#VU112471 Insufficient Session Expiration in FortiIsolator and FortiSandbox - CVE-2024-27779
Vulnerability identifier: #VU112471
Vulnerability risk: Low
CVSSv4.0: 6.1 [CVSS:4.0/AV:N/AC:L/AT:N/PR:H/UI:N/VC:H/VI:H/VA:L/SC:N/SI:N/SA:N/E:U/U:Clear]
CVE-ID:
CWE-ID:
CWE-613
Exploitation vector: Network
Exploit availability: No
Vulnerable software:
FortiIsolator
Server applications /
IDS/IPS systems, Firewalls and proxy servers
FortiSandbox
Server applications /
DLP, anti-spam, sniffers
Vendor: Fortinet, Inc
Description
The vulnerability allows a remote privileged user to compromise the affected system.
The vulnerability exists due to insufficient session expiration.

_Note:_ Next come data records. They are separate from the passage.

Lemma toy_refines : refines (Index [] 0 1 (<[0 := (1, 10)]> ∅)) (Spec (<[0 := (1, 10)]> ∅) 1 0 []).
Proof.
  split; try reflexivity. cbn. split.
  - apply unique_insert; [intros i j v w E; rewrite lookup_empty in E; discriminate | reflexivity].
  - intros id v. rewrite lookup_insert_Some, lookup_empty. intros [[<- _] | [_ E]]; [lia | discriminate].
Qed.

(** Two objects, a session open. *)
Definition toy_open : generic_index (Z * Z) :=
  fst (start_undo_session true (Index [] 0 2 (<[1 := (2, 20)]> (<[0 := (1, 10)]> ∅)))).

Lemma toy_open_refines : exists sp, refines toy_open sp /\ last (saved sp) = Some (1, <[1 := (2, 20)]> (<[0 := (1, 10)]> ∅), 2).
Proof.
  destruct (create_refines (fun _ => (2, 20)) _ _ toy_refines eq_refl) as (ix & E & R). injection E as <-.
  eexists. split; [apply start_refines, R | reflexivity].
Qed.

Lemma undo_all_terminates_witness :
  exists ix', undo_all (length (stack toy_open)) toy_open = Some (Ret ix' tt) /\ next_id ix' = 2.
Proof.
  destruct toy_open_refines as (sp & R & L).
  destruct (undo_all_terminates toy_open) as [_ H]. destruct (H sp _ _ _ R L) as (ix' & U & _ & N & _). eauto.
Defined.

(** Giving the first object the key of the second. *)
Lemma uniqueness_violations_witness :
  exists ix', modify 0 (fun _ => (2, 11)) toy_open = Exc ix' modify_failed /\ indices ix' !! 0 = None /\ undo ix' = Undef.
Proof.
  destruct toy_open_refines as (sp & R & _). destruct (uniqueness_violations toy_open sp R) as [_ H].
  destruct (H 0 (1, 10) (fun _ => (2, 11)) eq_refl ltac:(vm_compute; reflexivity)) as (ix' & E & I & _ & U).
  exists ix'. split; [exact E |]. split; [rewrite I; apply lookup_delete_eq | apply U; discriminate].
Defined.

(** undo restores the old values one at a time, so a session in which two
    objects exchanged their keys, which succeeds, cannot be undone: the first
    restored value clashes with the second object, which still has its key. *)
Definition swap_keys : M (generic_index (Z * Z)) unit :=
  modify 0 (fun v => (3, snd v)) ;; modify 1 (fun v => (1, snd v)) ;; modify 0 (fun v => (2, snd v)).

Example swapped_keys_not_undone :
  exists ix ix', swap_keys toy_open = Ret ix tt /\ undo ix = Exc ix' modify_failed /\ indices ix' !! 0 = None.
Proof. eexists _, _. split; [vm_compute; reflexivity |]. split; [vm_compute; reflexivity | reflexivity]. Qed.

A remote attacker in possession of an admin session cookie can keep using that admin's session even after the admin user was deleted.
Mitigation
Install update from vendor's website.
Vulnerable software versions
FortiIsolator: 1.2.0, 1.2.1, 1.2.2, 2.0.0, 2.0.1, 2.1.0, 2.1.1, 2.1.2, 2.2.0, 2.3.0, 2.3.1, 2.3.2, 2.3.3, 2.3.4, 2.4.0, 2.4.1, 2.4.2, 2.4.3, 2.4.4
FortiSandbox: 3.2.0, 3.2.1, 3.2.2, 3.2.3, 3.2.4, 4.0.0, 4.0.1, 4.0.2, 4.0.3, 4.0.4, 4.0.5, 4.0.6, 4.2.0, 4.2.1, 4.2.2, 4.2.3, 4.2.4, 4.2.5, 4.2.6, 4.4.0, 4.4.1, 4.4.2, 4.4.3, 4.4.4
External links
https://www.fortiguard.com/psirt/FG-IR-24-035
Q & A
Can this vulnerability be exploited remotely?
Yes. This vulnerability can be exploited by a remote authenticated privileged user via the Internet.
Is there known malware, which exploits this vulnerability?
No. We are not aware of malware exploiting this vulnerability.